Create Self-Signed SSL Certificates for Tenable Network Monitor
By default, Tenable Network Monitor uses a self-signed SSL certificate for secure communication. You can generate a new self-signed certificate if your current certificate expires or if you need to update the certificate information.
Note: These certificates are specific to Tenable Network Monitor and are not compatible with CA-signed certificates. To install CA-signed SSL certificates, see Custom SSL Certificates. Additionally, if you created SSL certificates to log in to your Tenable Network Monitor host, you must recreate them.
Before you begin:
Before you generate a new certificate, you must stop the Tenable Network Monitor service.
-
Open your terminal or command prompt.
-
Stop the Tenable Network Monitor service:
-
Linux: # service nnm stop
-
Windows: Use the Services snap-in to stop the Tenable Network Monitor service.
-
To generate a new self-signed certificate for Tenable Network Monitor:
Use the nnm-make-cert utility to create a new certificate and private key.
-
Navigate to the directory where Tenable Network Monitor is installed.
-
Run the nnm-make-cert utility:
Operating System
Command
Linux
# /opt/nnm/bin/nnm-make-cert
Windows
C:\Program Files\Tenable\NNM\nnm-make-cert.exe
-
When the utility prompts you with the question Do you want to create a NEW NNM SSL certificate?, answer y.
-
Follow the on-screen prompts to enter your organization details, such as:
-
Country Name
-
State or Province
-
Common Name (use the FQDN or IP address of your Tenable Network Monitor server)
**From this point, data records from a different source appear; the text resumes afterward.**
(* ===== verification/ReadCmd.v ===== *)
(** * Reading files: cat, get and ls
      (core/commands/cat.go, get.go, ls.go and the reading half of core/coreapi/unixfs.go)

    cat joins the windows of several files into one, get stores a file or a
    directory as an archive or unpacked, ls lists the links of directories.  The
    UnixFS library, the archive formats and the progress bar are parameters. *)

From Stdlib Require Import ZArith Ascii String.
From stdpp Require Import base gmap sets list strings sorting.
From S2P Require Import Prelude GoStrings GoFS Cid CmdEnv.
From S2P Require Mfs.

(** ** cat *)

Definition Bytes : Type := list ascii.

(** What Unixfs().Get answers: a file (a symbolic link is one, with its target for
    content) with the answers of Size, a directory, or something else *)
Inductive INode :=
  | IFile (data : Bytes) (Size : res string Z) (Seek_err : Z → option string)
  | IDirectory
  | IOther.

Definition ErrIsDir : string := "this dag node is a directory".
Definition ErrNotSupported : string := "operation not supported".

Section cat.
Context (Get : string → res string INode).

(** The loop of cat.  A reader is what can be read from it. *)
Fixpoint cat_loop (paths : list string) (offset max : Z) (readers : list Bytes) (length : Z)
    : res string (list Bytes * Z) :=
  match paths with
  | [] => Ok (readers, length)
  | p :: paths' =>
      f ← Get p;
      match f with
      | IDirectory => Err ErrIsDir
      | IOther => Err ErrNotSupported
      | IFile data Size Seek_err =>
          fsize ← Size;
          if (offset >? fsize)%Z then cat_loop paths' (i64 (offset - fsize)) max readers length else
          match Seek_err offset with
          | Some e => Err e
          | None =>
              let count := offset in
              let file := drop (Z.to_nat count) data in
              fsize ← Size;
              let size := u64 (fsize - count) in
              let length := u64 (length + size) in
              if (max >? 0)%Z && (length >=? u64 max)%Z then
                let overshoot := i64 (length - u64 max) in
                if decide (overshoot ≠ 0%Z)
                then Ok (readers ++ [take (Z.to_nat (i64 (i64 size - overshoot))) file], u64 max)
                else Ok (readers ++ [file], length)
              else cat_loop paths' 0 max (readers ++ [file]) length
          end
      end
  end.

Definition cat (paths : list string) (offset max : Z) : res string (list Bytes * Z) :=
  if decide (max = 0%Z) then Ok ([], 0%Z) else cat_loop paths offset max [] 0.

(** CatCmd.Run: the length it announces and what it emits *)
Definition CatCmd (offsetOpt lengthOpt : option Z) (ParseBodyArgs : res string (list string)) : res string (Z * Bytes) :=
  let offset := default 0%Z offsetOpt in
  if (offset <? 0)%Z then Err "cannot specify negative offset" else
  let max := default 0%Z lengthOpt in
  if (max <? 0)%Z then Err "cannot specify negative length" else
  let max := match lengthOpt with None => (-1)%Z | Some _ => max end in
  args ← ParseBodyArgs;
  '(readers, length) ← cat args offset max;
  Ok (length, concat readers).

End cat.

(** ** get *)

Definition NoCompression : Z := 0.
Definition DefaultCompression : Z := (-1).
Definition ErrInvalidCompressionLevel : string := "compression level must be between 1 and 9".

(** getCompressOptions *)
Definition getCompressOptions (cmprs : option bool) (cmplvl : option Z) : res string Z :=
  let cmprs := default false cmprs in
  if negb cmprs then Ok NoCompression else
  match cmplvl with
  | None => Ok DefaultCompression
  | Some lvl => if (lvl <? 1)%Z || (lvl >? 9)%Z then Err ErrInvalidCompressionLevel else Ok lvl
  end.

(** getOutPath, with filepath.Split *)
Definition getOutPath (output : string) (arg : string) : string :=
  if decide (output = "") then Clean (Mfs.PathSplit (Mfs.TrimRight arg)).2 else output.

(** The file a getWriter saves an archive to *)
Definition archive_path (archive : bool) (compression : Z) (fpath : string) : string :=
  let fpath := if archive && negb (HasSuffix fpath ".tar") && negb (HasSuffix fpath ".tar.gz")
               then fpath +:+ ".tar" else fpath in
  if negb (bool_decide (compression = NoCompression)) && negb (HasSuffix fpath ".gz") then fpath +:+ ".gz" else fpath.

(** What a pipe delivers: its bytes, and the error it is closed with *)
Record Piped := mkPiped { piped : string; pipe_err : option string }.

(** files.Node for get, the archive formats, and the extractor of tar-utils *)
Record GetEnv (GNode : Type) := mkGetEnv {
  api_Get : string → res string GNode;
  node_Size : GNode → res string Z;
  (** files.ToFile with what reading it gives *)
  ToFile : GNode → option Piped;
  (** A tar writer over all of a node under a name *)
  tar : GNode → string → Piped;
  NewWriterLevel_err : Z → option string;
  gzip : Z → string → string;
  Extract : string → Piped → M FS OSErr unit;
}.
Arguments api_Get {GNode}. Arguments node_Size {GNode}. Arguments ToFile {GNode}. Arguments tar {GNode}.
Arguments NewWriterLevel_err {GNode}. Arguments gzip {GNode}. Arguments Extract {GNode}.

Section get.
Context {GNode : Type} (E : GetEnv GNode).

(** newMaybeGzWriter *)
Definition maybe_gz (compression : Z) (p : Piped) : Piped :=
  if decide (compression = NoCompression) then p
  else match pipe_err p with None => mkPiped (gzip E compression (piped p)) None | Some e => p end.
Lemma pins_fail_at op : keeps pins_more (fail_at E op).
Proof. apply keeps_kept, kept_fail_at. Qed.

Lemma pins_curRootNode : keeps pins_more (curRootNode E O).
Proof.
  unfold curRootNode. apply keeps_bind; [apply pins_mfsRoot|]. intros t. apply keeps_bind; [apply pins_fail_at|]. intros _.
  destruct t as [b es| |]; try apply keeps_ret. destruct (map_to_list es) as [|[n nd] [|]]; try apply keeps_ret.
  apply keeps_bind; [apply pins_fail_at|intros _; apply keeps_ret].
Qed.

Lemma pins_before : keeps pins_more (before_node E O).
Proof.
  unfold before_node. apply keeps_bind.
  - unfold maybePauseForGC. apply keeps_bind; [by apply keeps_same|]. intros s. destruct (unlocker s); [|apply keeps_ret].
    apply keeps_bind; [apply keeps_same; intros s2; unfold GCRequested; by destruct (gc_requests s2)|].
    intros []; [|apply keeps_ret]. apply keeps_bind; [apply pins_curRootNode|]. intros t. apply keeps_bind; [apply pins_PinRoot|]. intros _.
    do 2 (apply keeps_bind; [by apply keeps_same|intros _]). by apply keeps_same.
  - intros _. apply keeps_bind; [by apply keeps_same|]. intros s. apply keeps_bind.
    + destruct (_ >=? _)%Z; [|apply keeps_ret]. apply keeps_bind; [apply pins_mfsRoot|]. intros _.
      apply keeps_bind; [apply pins_fail_at|]. intros _. by apply keeps_same.
    + intros _. apply keeps_bind; [by apply keeps_same|]. intros s2. by apply keeps_same.
Qed.

Lemma pins_add_all file : keeps pins_more (add_all E O file).
Proof.
  assert (∀ ev, kept pin_part (emit E ev)) as Hem by (intros; by apply kept_emit).
  assert (∀ t s, pins_more s → pins_more (put_root t s).2) as Hroot by (intros t s Hs; exact Hs).
  unfold add_all. apply keeps_bind.
  { apply keeps_addFileNode; [done| |apply pins_before].
    intros ev s. exact (keeps_kept _ (Hem ev) s _ _ (surjective_pairing _)). }
  intros _. apply keeps_bind; [apply pins_mfsRoot|]. intros t. apply keeps_bind; [apply pins_fail_at|]. intros _.
  apply keeps_bind.
  { destruct file; try apply keeps_ret; (destruct t as [b es| |]; [|apply keeps_throw..]);
      (destruct (ListNames E es); [apply keeps_throw|]); (apply keeps_bind; [by apply keeps_on_root|intros ?; apply keeps_ret]). }
  intros root. do 2 (apply keeps_bind; [apply pins_fail_at|]; intros _).
  apply keeps_bind; [apply keeps_kept, kept_outputDirs; done|]. intros _. apply keeps_bind; [apply pins_fail_at|]. intros _.
  apply keeps_bind; [destruct (Pin O); [apply pins_PinRoot|apply keeps_ret]|]. intros _. apply keeps_ret.
Qed.
(* ===== verification/Daemon.v ===== *)
(** * The daemon (cmd/ipfs/daemon.go, cmd/ipfs/add_migrations.go)

    ipfs daemon: the repository is initialised, opened and migrated when that is asked
    for, a node is built on it, its plugins, its API server, its mounts, its collector,
    its gateway and its threads are started in that order, and the command waits for the
    servers to end.  What was acquired is released by deferred calls on every way out but
    log.Fatal.  The parts started are modelled in their own files; here they are outcomes
    of the environment, and what is done is recorded in order. *)

From Stdlib Require Import ZArith Ascii String.
From stdpp Require Import base gmap sets list strings relations.
From S2P Require Import Prelude GoStrings.

(** How a call ends early: an error, a panic, which runs the deferred calls, or log.Fatal,
    which does not *)
Inductive DErr := DMsg (msg : string) | DPanic (msg : string) | DFatal (msg : string).

#[export] Instance DErr_eq_dec : EqDecision DErr. Proof. solve_decision. Defined.

(** The options of the two HTTP servers (corehttp) *)
Inductive ServeOption :=
  | MetricsCollectionOption (server : string)
  | MetricsOpenCensusCollectionOption
  | CheckVersionOption
  | CommandsOption
  | CommandsROOption
  | WebUIOption
  | GatewayOption (writable : bool) (paths : list string)
  | VersionOption
  | DefaultMux (path : string)
  | MutexFractionOption (path : string)
  | MetricsScrapingOption (path : string)
  | LogOption
  | HostnameOption
  | P2PProxyOption
  | RedirectOption (path redirect : string).

#[export] Instance ServeOption_eq_dec : EqDecision ServeOption. Proof. solve_decision. Defined.
(** A new entry is listed last, with the next ID. *)
Lemma LogRequest_eq now cmd l :
  LogRequest now cmd l =
  Ok (fresh (dom (heap l)), mkLog (Requests l ++ [fresh (dom (heap l))]) (S (nextID l)) (keep l)
        (<[fresh (dom (heap l)) := mkEntry now 0 true cmd (nextID l)]> (heap l))).
Proof. unfold LogRequest, AddEntry. cbn. rewrite lookup_insert_eq. cbn. by rewrite insert_insert_eq. Qed.

Lemma LogRequest_entry now cmd l p l' : LogRequest now cmd l = Ok (p, l') → heap l' !! p = Some (mkEntry now 0 true cmd (nextID l)).
Proof. rewrite LogRequest_eq. intros [= <- <-]. cbn. apply lookup_insert_eq. Qed.

Lemma LogRequest_wf now cmd l p l' : log_wf l → LogRequest now cmd l = Ok (p, l') → log_wf l'.
Proof.
  intros [Hl Hi Hn Ha] Hr. rewrite LogRequest_eq in Hr. injection Hr as <- <-. set (p := fresh (dom (heap l))).
  assert (heap l !! p = None) as Hp by (apply not_elem_of_dom, is_fresh).
  assert (p ∉ Requests l) as Hnp.
  { intros Hin. rewrite Forall_forall in Hl. destruct (Hl p Hin) as [e He]. unfold entry_at in He. congruence. }
  assert (Report (mkLog (Requests l ++ [p]) (S (nextID l)) (keep l) (<[p := mkEntry now 0 true cmd (nextID l)]> (heap l)))
    = Report l ++ [mkEntry now 0 true cmd (nextID l)]) as Hrep.
  { unfold Report, entry_at. cbn. rewrite omap_app. cbn. rewrite lookup_insert_eq. by rewrite omap_lookup_insert_ne. }
  constructor.
  - unfold entry_at. cbn. apply Forall_app. split; [|constructor; [by rewrite lookup_insert_eq|done]].
    eapply Forall_impl; [exact Hl|]. intros q Hq. rewrite lookup_insert_is_Some'. by right.
  - rewrite Hrep, fmap_app. apply StronglySorted_app_2; [|exact Hi|repeat constructor].
    intros x y [e [-> He]]%list_elem_of_fmap ->%list_elem_of_singleton. cbn. rewrite Forall_forall in Hn. by apply Hn.
  - rewrite Hrep. cbn. apply Forall_app. split; [|repeat constructor]. eapply Forall_impl; [exact Hn|]. cbn. lia.
  - intros q e. unfold entry_at. cbn. destruct (decide (q = p)) as [->|Hq]; [intros _ _; apply elem_of_app; right; left|].
    rewrite lookup_insert_ne by done. intros He Hact. apply elem_of_app. left. by eapply Ha.
Qed.

Lemma omap_insert_ID (h : gmap positive Entry) p e e' (rs : list positive) :
  h !! p = Some e → ID e' = ID e → ID <$> omap (λ q, <[p := e']> h !! q) rs = ID <$> omap (λ q, h !! q) rs.
Proof.
  intros He Hid. induction rs as [|q rs IH]; [done|]. cbn. destruct (decide (q = p)) as [->|Hq].
  - rewrite lookup_insert_eq, He. cbn. by rewrite IH, Hid.
  - rewrite lookup_insert_ne by done. destruct (h !! q); cbn; by rewrite IH.
Qed.

Lemma Finish_wf now p l : log_wf l → log_wf (Finish now p l).
Proof.
  intros [Hl Hi Hn Ha]. unfold Finish. destruct (heap l !! p) as [e|] eqn:He; [|done]. apply maybeCleanup_wf.
  set (l' := mkLog _ _ _ _). assert (ID <$> Report l' = ID <$> Report l) as Hid 
    by exact (omap_insert_ID (heap l) p e (mkEntry (StartTime e) now false (Command e) (ID e)) (Requests l) He eq_refl).
  constructor.
  - eapply Forall_impl; [exact Hl|]. intros q Hq. unfold entry_at. cbn. rewrite lookup_insert_is_Some'. by right.
  - by rewrite Hid.
  - apply (Forall_fmap ID (λ i, i < nextID l)). rewrite Hid. by apply Forall_fmap.
  - intros q e'. unfold entry_at. cbn. destruct (decide (q = p)) as [->|Hq]; [rewrite lookup_insert_eq; by intros [= <-]|].
    rewrite lookup_insert_ne by done. apply Ha.
Qed.

Lemma log_wf_keep l t : log_wf l → log_wf (mkLog (Requests l) (nextID l) t (heap l)).
Proof. intros [A B C D]. constructor; [exact A|exact B|exact C|exact D]. Qed.

Lemma log_step_wf o l : log_wf l → log_wf (log_step o l).
Proof.
  intros Hl. destruct o; unfold log_step.
  - destruct (LogRequest now cmd l) as [[p l']|e] eqn:Hr; [by eapply LogRequest_wf|done].
  - by apply Finish_wf.
  - exact (log_wf_keep _ _ (cleanup_wf now _ (log_wf_keep _ 0 Hl))).
  - by apply log_wf_keep.
Qed.

Lemma log_run_wf os : ∀ l, log_wf l → log_wf (log_run os l).
Proof. induction os as [|o os IH]; intros l Hl; [done|]. cbn. by apply IH, log_step_wf. Qed.

(** Only finishing an entry changes it. *)
Lemma log_step_heap o l p e :
  heap l !! p = Some e → (∀ now, o ≠ OpFinish now p) → heap (log_step o l) !! p = Some e.
Proof.
  intros He Ho. destruct o; unfold log_step.
  - rewrite LogRequest_eq. cbn. rewrite lookup_insert_ne; [done|]. intros Hp. pose proof (is_fresh (dom (heap l))) as Hf.
    rewrite Hp in Hf. apply Hf. by apply elem_of_dom_2 in He.
  - unfold Finish. destruct (heap l !! p0) eqn:Hp0; [|done]. unfold maybeCleanup. case_decide; rewrite ?cleanup_filter; cbn;
      (rewrite lookup_insert_ne; [done|]); intros ->; by eapply Ho.
  - unfold ClearInactive. by rewrite cleanup_filter.
  - done.
Qed.

Lemma log_run_heap os p e : ∀ l, heap l !! p = Some e → (∀ now, OpFinish now p ∉ os) → heap (log_run os l) !! p = Some e.
Proof.
  induction os as [|o os IH]; intros l He Ho; [done|]. cbn. apply IH.
  - apply log_step_heap; [done|]. intros now ->. by eapply Ho; left.
  - intros now Hin. by eapply Ho; right.
Qed.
The utility generates two files in the ssl directory:
-
cacert.pem
-
servercert.pem
-
What to do next:
-
Restart the Tenable Network Monitor service:
Operating System
Command
Linux
# service nnm restart
Windows
Restart the Tenable Network Monitor service from the Services snap-in.
-
Open your browser and navigate to the Tenable Network Monitor interface (for example, https://<your-ip-address>:8835).
-
Verify the new certificate details in your browser's security settings.